* HOW TO COMPLETE THIS TASK
Give back the lines of the records exactly, starting at the first and ending at the one with "destruct (String.eqb digits".

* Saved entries
::::
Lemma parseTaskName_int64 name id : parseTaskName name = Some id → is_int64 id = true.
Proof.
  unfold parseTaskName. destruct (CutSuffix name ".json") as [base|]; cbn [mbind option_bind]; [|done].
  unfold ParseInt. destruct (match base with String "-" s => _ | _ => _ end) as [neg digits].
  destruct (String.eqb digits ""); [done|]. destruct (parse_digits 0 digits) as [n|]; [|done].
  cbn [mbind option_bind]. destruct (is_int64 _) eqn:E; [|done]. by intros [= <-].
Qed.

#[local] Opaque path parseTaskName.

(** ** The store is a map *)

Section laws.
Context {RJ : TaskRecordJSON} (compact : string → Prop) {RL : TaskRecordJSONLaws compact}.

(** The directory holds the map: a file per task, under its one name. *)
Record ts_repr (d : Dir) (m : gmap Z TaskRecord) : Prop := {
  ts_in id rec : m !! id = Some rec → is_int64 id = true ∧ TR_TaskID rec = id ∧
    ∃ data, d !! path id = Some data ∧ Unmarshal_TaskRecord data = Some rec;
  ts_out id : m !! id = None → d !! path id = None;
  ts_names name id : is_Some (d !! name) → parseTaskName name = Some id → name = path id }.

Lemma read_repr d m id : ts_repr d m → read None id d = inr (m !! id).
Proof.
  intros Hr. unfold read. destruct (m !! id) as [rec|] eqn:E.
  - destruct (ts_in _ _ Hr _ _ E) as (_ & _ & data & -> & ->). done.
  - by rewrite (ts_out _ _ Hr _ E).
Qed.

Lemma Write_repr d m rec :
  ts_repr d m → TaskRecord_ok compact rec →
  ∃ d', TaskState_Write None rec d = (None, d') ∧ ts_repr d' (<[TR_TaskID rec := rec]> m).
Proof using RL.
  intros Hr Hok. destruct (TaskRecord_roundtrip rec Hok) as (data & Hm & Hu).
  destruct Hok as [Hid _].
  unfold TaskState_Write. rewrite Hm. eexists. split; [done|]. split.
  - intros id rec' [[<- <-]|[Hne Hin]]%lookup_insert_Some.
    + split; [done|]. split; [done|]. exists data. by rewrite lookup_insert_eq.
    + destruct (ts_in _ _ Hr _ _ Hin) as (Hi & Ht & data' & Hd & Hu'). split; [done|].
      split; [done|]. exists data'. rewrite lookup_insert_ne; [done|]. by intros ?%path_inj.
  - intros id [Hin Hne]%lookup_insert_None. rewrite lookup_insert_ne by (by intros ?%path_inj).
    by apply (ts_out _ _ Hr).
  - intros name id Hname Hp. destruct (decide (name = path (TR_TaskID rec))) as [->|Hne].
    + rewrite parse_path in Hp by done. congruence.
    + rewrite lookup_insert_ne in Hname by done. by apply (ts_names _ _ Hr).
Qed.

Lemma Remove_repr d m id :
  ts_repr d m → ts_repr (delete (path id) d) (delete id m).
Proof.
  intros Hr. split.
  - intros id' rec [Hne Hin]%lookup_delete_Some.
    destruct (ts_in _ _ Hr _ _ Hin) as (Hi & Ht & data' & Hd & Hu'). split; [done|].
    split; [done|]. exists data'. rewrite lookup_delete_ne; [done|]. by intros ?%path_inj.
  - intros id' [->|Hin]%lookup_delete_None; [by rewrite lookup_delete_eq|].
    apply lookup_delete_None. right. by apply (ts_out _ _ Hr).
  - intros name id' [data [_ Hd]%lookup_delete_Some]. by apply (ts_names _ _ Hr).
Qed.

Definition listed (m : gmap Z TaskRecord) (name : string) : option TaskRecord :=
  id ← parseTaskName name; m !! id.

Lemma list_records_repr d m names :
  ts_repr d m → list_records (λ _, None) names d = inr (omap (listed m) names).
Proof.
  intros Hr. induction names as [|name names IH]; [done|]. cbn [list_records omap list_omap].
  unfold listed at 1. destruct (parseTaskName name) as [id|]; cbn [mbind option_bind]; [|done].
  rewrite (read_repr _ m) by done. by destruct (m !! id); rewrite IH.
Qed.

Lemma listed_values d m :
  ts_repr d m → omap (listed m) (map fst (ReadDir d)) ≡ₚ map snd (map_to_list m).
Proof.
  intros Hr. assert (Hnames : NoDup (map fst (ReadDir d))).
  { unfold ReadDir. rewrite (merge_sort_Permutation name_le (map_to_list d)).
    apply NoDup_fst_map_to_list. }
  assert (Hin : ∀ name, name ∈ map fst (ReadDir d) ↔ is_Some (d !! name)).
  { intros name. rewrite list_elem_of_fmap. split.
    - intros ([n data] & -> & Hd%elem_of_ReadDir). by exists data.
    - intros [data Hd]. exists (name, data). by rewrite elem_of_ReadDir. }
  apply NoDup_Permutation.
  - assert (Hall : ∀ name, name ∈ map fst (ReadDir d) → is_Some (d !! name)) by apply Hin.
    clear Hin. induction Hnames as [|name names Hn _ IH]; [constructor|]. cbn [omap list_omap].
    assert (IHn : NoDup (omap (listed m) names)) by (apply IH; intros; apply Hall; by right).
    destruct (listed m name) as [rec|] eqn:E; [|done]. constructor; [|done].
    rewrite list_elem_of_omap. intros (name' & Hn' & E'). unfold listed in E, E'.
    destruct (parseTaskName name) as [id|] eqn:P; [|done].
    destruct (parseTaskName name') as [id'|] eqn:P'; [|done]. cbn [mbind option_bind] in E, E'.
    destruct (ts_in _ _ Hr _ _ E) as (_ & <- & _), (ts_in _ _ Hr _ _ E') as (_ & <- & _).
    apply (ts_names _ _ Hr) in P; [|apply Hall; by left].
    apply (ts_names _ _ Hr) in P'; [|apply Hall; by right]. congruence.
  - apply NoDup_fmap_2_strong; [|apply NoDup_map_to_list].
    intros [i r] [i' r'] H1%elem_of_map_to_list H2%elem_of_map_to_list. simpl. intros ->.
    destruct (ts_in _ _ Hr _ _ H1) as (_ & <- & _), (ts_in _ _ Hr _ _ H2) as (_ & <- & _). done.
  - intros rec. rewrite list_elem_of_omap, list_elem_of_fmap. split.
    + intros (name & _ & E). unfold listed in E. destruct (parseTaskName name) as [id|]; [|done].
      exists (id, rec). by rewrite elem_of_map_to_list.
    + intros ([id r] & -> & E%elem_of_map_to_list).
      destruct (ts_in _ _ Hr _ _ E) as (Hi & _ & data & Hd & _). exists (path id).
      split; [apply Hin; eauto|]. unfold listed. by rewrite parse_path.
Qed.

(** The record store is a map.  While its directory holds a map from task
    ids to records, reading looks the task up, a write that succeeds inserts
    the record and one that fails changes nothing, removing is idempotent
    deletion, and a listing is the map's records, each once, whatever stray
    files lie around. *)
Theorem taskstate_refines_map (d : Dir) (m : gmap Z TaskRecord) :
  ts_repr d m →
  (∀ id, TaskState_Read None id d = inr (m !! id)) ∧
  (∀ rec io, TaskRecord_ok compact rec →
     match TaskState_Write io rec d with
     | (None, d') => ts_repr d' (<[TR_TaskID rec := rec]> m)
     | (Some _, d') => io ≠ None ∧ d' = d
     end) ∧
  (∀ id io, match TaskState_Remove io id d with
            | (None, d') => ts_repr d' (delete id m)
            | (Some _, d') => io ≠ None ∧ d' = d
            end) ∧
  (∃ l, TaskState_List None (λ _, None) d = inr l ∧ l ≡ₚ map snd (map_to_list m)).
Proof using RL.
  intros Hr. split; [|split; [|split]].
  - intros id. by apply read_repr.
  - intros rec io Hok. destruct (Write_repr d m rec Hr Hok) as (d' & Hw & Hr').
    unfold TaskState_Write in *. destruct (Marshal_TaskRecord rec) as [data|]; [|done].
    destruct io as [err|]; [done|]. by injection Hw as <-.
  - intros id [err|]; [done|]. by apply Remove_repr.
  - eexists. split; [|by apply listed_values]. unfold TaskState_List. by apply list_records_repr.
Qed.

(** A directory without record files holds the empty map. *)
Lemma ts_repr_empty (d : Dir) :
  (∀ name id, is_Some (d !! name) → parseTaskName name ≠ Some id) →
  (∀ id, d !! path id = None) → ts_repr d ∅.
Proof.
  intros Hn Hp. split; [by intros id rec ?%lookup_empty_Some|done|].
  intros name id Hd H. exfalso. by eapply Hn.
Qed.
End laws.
::::
* WRITTEN RESPONSE
Lemma parseTaskName_int64 name id : parseTaskName name = Some id → is_int64 id = true.
Proof.
  unfold parseTaskName. destruct (CutSuffix name ".json") as [base|]; cbn [mbind option_bind]; [|done].
  unfold ParseInt. destruct (match base with String "-" s => _ | _ => _ end) as [neg digits].
  destruct (String.eqb digits ""); [done|]. destruct (parse_digits 0 digits) as [n|]; [|done].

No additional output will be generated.